After a short meeting, I’d spend mornings with six or so other volunteers digging into dirt, unearthing what was left of tomatoes, squash, melons. Pulling out weed blankets, preparing for winter. Sweat pooled at the tips of my new bangs despite the cold air, a new sensation after years of a bare forehead. Arms spread wide to wrangle the llamas, the tang and disgust as they spat. Soft backs like petting clouds.
Washing vegetables, cutting, peeling, processing. The sweet smell of tomatoes simmering, starchy potatoes (never garlic, never onion). Ramu, the parrot, talking in the other room with his robot voice: Ramu need water (he never did).
Afternoons were reserved for solo-exploring the mountains nearby, taking in the scent of wet leaves and earth. I’d marvel at the views but be thrown off by the sound of the highway, reminding me that no matter how high up I got, I couldn’t escape the rush of the city. On rainy or cold days, I’d spend hours at the coffee shop, drowning myself in pumpkin spice chai lattes and memories of high school as I listened to my old iTunes playlists. The click click of my keyboard as I wrote, exploring what I wanted to say by just by starting. Sometimes, falling deep into reflection, cutting off the outside world, crying in the middle of the coffee shop if it’s what I needed.

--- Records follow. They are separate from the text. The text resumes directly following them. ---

(* ===== verification/IpSession.v ===== *)
(** * What the packet processing threads are told
      (src/src/intercept.c, src/src/intercept.h, src/src/collector/collector.h)

    The synchronisation threads send every packet processing thread copies of the
    intercepts that concern it: an address of a session ([ipsession_t]), a static range
    ([staticipsession_t]), an id used by a vendor's mirror ([vendmirror_intercept_t]), a
    media stream ([rtpstreaminf_t]) or a server.  The copies belong to the thread. *)

From S2P Require Import Prelude Intercept Publish AccessSession.

Definition OPENLI_INTERCEPT_OUTPUTS_IRIONLY : Z := 1.
Definition OPENLI_INTERCEPT_OUTPUTS_CCONLY : Z := 2.
Definition INTERNET_ACCESS_TYPE_MOBILE : Z := 32.

(** A string that is copied if there is one. *)
Definition dup_opt (s : cstring) : cstring := until_nul <$> s.

(** [copy_intercept_common].  [seqtrackerid] is not copied: the field of the copy is
    not set and the threads do not use it. *)
Definition copy_intercept_common (src : intercept_common_t) : outcome intercept_common_t :=
  liid ← c_str src.(ic_liid);
  authcc ← c_str src.(ic_authcc);
  delivcc ← c_str src.(ic_delivcc);
  Ok {| ic_liid := Some liid; ic_authcc := Some authcc; ic_delivcc := Some delivcc;
        ic_liid_len := src.(ic_liid_len); ic_authcc_len := src.(ic_authcc_len);
        ic_delivcc_len := src.(ic_delivcc_len); ic_destid := src.(ic_destid);
        ic_targetagency := dup_opt src.(ic_targetagency); ic_seqtrackerid := 0;
        ic_hi1_seqno := src.(ic_hi1_seqno); ic_tostart_time := src.(ic_tostart_time);
        ic_toend_time := src.(ic_toend_time); ic_tomediate := src.(ic_tomediate);
        ic_encrypt := src.(ic_encrypt); ic_encryptkey := dup_opt src.(ic_encryptkey) |}.

(** The key [liid, liid_len]. *)
Definition liid_key (common : intercept_common_t) : outcome bytes :=
  liid ← c_str common.(ic_liid); read_bytes common.(ic_liid_len) (liid ++ [0]).

(** [ipsession_t]; of [targetip] the bytes of the address. *)
Record ipsession_t : Type := Mkipsession_t {
  ps_streamkey : bytes;
  ps_cin : Z;
  ps_ai_family : Z;
  ps_targetip : option bytes;
  ps_prefixlen : Z;
  ps_nextseqno : Z;
  ps_accesstype : Z;
  ps_common : intercept_common_t;
}.

(** ["%s-%u"] in a buffer. *)
Definition stream_name (size : Z) (liid : bytes) (cin : Z) : bytes :=
  snprintf size (liid ++ 45 :: print_u cin).

(** [create_ipsession] *)
Definition create_ipsession (ipint : ipintercept_t) (cin : Z) (ip : internetaccess_ip_t)
    : outcome ipsession_t :=
  common ← copy_intercept_common ipint.(ip_common);
  liid ← c_str ipint.(ip_common).(ic_liid);
  Ok {| ps_streamkey := stream_name 256 liid cin; ps_cin := cin; ps_ai_family := ip.(ip_family);
        ps_targetip := Some ip.(ip_addr); ps_prefixlen := ip.(ip_prefixbits); ps_nextseqno := 0;
        ps_accesstype := ipint.(ip_accesstype); ps_common := common |}.

(** [staticipsession_t] *)
Record staticipsession_t : Type := Mkstaticipsession_t {
  si_key : bytes;
  si_rangestr : bytes;
  si_common : intercept_common_t;
  si_cin : Z;
  si_nextseqno : Z;
  si_references : Z;
}.
Definition set_si_references (n : Z) (s : staticipsession_t) : staticipsession_t :=
  Mkstaticipsession_t s.(si_key) s.(si_rangestr) s.(si_common) s.(si_cin) s.(si_nextseqno) n.
Definition set_si_common (c : intercept_common_t) (s : staticipsession_t) : staticipsession_t :=
  Mkstaticipsession_t s.(si_key) s.(si_rangestr) c s.(si_cin) s.(si_nextseqno) s.(si_references).

(** [create_staticipsession]: without a range the pointer is set to NULL and then
    used. *)
Definition create_staticipsession (ipint : ipintercept_t) (rangestr : cstring) (cin : Z)
    : outcome staticipsession_t :=
  range ← c_str rangestr;
  common ← copy_intercept_common ipint.(ip_common);
  liid ← c_str ipint.(ip_common).(ic_liid);
  Ok {| si_key := stream_name 127 liid cin; si_rangestr := range; si_common := common;
        si_cin := cin; si_nextseqno := 0; si_references := 0 |}.

(** [vendmirror_intercept_t]; [vm_addr] is the address of the structure. *)
Record vendmirror_intercept_t : Type := Mkvendmirror_intercept_t {
  vm_addr : Z;
  vm_sessionid : Z;
  vm_common : intercept_common_t;
}.

(** [create_vendmirror_intercept] *)
Definition create_vendmirror_intercept (addr : Z) (ipint : ipintercept_t)
    : outcome vendmirror_intercept_t :=
  common ← copy_intercept_common ipint.(ip_common);
  Ok (Mkvendmirror_intercept_t addr ipint.(ip_vendmirrorid) common).

(** [struct sipmediastream], without the name of its type. *)
Record sipmediastream : Type := Mksipmediastream {
  sm_targetport : Z;
  sm_otherport : Z;
}.

(** Of [rtpstreaminf_t] what the packet processing threads read. *)
Record rtpstreaminf_t : Type := Mkrtpstreaminf_t {
  rt_streamkey : cstring;
  rt_cin : Z;
  rt_ai_family : Z;
  rt_targetaddr : option bytes;
  rt_otheraddr : option bytes;
  rt_mediastreams : list sipmediastream;
  rt_active : Z;
  rt_skip_comfort : Z;
  rt_common : intercept_common_t;
}.
Definition set_rt_common (c : intercept_common_t) (r : rtpstreaminf_t) : rtpstreaminf_t :=
  Mkrtpstreaminf_t r.(rt_streamkey) r.(rt_cin) r.(rt_ai_family) r.(rt_targetaddr)
    r.(rt_otheraddr) r.(rt_mediastreams) r.(rt_active) r.(rt_skip_comfort) c.

(** [openli_pushed_t], by its type. *)
Inductive openli_pushed_t : Type :=
  | OPENLI_PUSH_IPINTERCEPT (ipsess : ipsession_t)
  | OPENLI_PUSH_HALT_IPINTERCEPT (ipsess : ipsession_t)
  | OPENLI_PUSH_IPMMINTERCEPT (ipmmint : rtpstreaminf_t)
  | OPENLI_PUSH_HALT_IPMMINTERCEPT (rtpstreamkey : bytes)
  | OPENLI_PUSH_CORESERVER (coreserver : coreserver_t)
  | OPENLI_PUSH_REMOVE_CORESERVER (coreserver : coreserver_t)
  | OPENLI_PUSH_VENDMIRROR_INTERCEPT (mirror : vendmirror_intercept_t)
  | OPENLI_PUSH_HALT_VENDMIRROR_INTERCEPT (mirror : vendmirror_intercept_t)
  | OPENLI_PUSH_IPRANGE (iprange : staticipsession_t)
  | OPENLI_PUSH_REMOVE_IPRANGE (iprange : staticipsession_t)
  | OPENLI_PUSH_MODIFY_IPRANGE (iprange : staticipsession_t)
  | OPENLI_PUSH_UPDATE_VOIPINTERCEPT (ipmmint : rtpstreaminf_t)
  | OPENLI_PUSH_UPDATE_IPINTERCEPT (ipsess : ipsession_t)
  | OPENLI_PUSH_UPDATE_VENDMIRROR_INTERCEPT (mirror : vendmirror_intercept_t)
  | OPENLI_PUSH_UPDATE_IPRANGE_INTERCEPT (iprange : staticipsession_t).

(** ** Names of streams *)

Lemma stream_name_whole size liid cin :
  zlen liid + 12 ≤ size → stream_name size liid cin = liid ++ 45 :: print_u cin.
Proof.
  intros H. unfold stream_name, snprintf, ztake. apply take_ge. rewrite length_app. simpl.
  pose proof (decimal_digits_length 10 cin). unfold zlen, print_u in *. lia.
Qed.

(** Names of streams are distinct while LIIDs fit the buffer. *)
Lemma stream_name_inj size liid1 liid2 cin1 cin2 :
  zlen liid1 + 12 ≤ size → zlen liid2 + 12 ≤ size →
  0 ≤ cin1 < 2 ^ 32 → 0 ≤ cin2 < 2 ^ 32 →
  stream_name size liid1 cin1 = stream_name size liid2 cin2 → liid1 = liid2 ∧ cin1 = cin2.
Proof.
  intros H1 H2 Hc1 Hc2. rewrite !stream_name_whole by done.
  intros [E1 E2]%last_dash_inj; [|apply decimal_digits_range; lia..].
  split; [done|]. by apply print_u_inj.
Qed.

Then emerging once more to return to the temple for a quick bite of dal, rice, and puffy chapatti. Upstairs, quieting once more as I lay on my yoga mat, we’d begin the evening class, the cold marble tile supporting my back. Each yoga class, I’d return into my body, feel each movement, hear each inhale and exhale out my nose, smells of patchouli and rose petals. It was such a change of pace for me to practice yoga with other people and be the student instead of the teacher. Again, sometimes I’d cry because when we start our shadow work, release is good and needed.
Back at the house, all of us in a cloudy daze from yoga, the other volunteers and I would stand around the kitchen island, heating up water for more tea, baking a pizza, munching on oreos. Someone would inevitably bring up an inappropriate story (such as the time they had to help the llamas mate), and we’d be sent into roaring laughter, so hard I’d start snorting.
Sooner or later, conversation would peter off, and we’d retreat once again to our own corners of the house as before, hot cup of tea in hand. I’d write or read and slowly drift off, the sound of the Hare Krishna, Hare Krishna, Krisha Krishna Hare Hare chant echoing in my head.
This morning as I left the temple, shaken from my new routine, I felt unsteady. Here I was, off into the world once more without a bed to rest my head or even a temporary place to call “home.” It’s then when I remembered what one of the yoga teachers reminded of us this week. When I sit still, when I take deep breaths, I remember that my body is my home.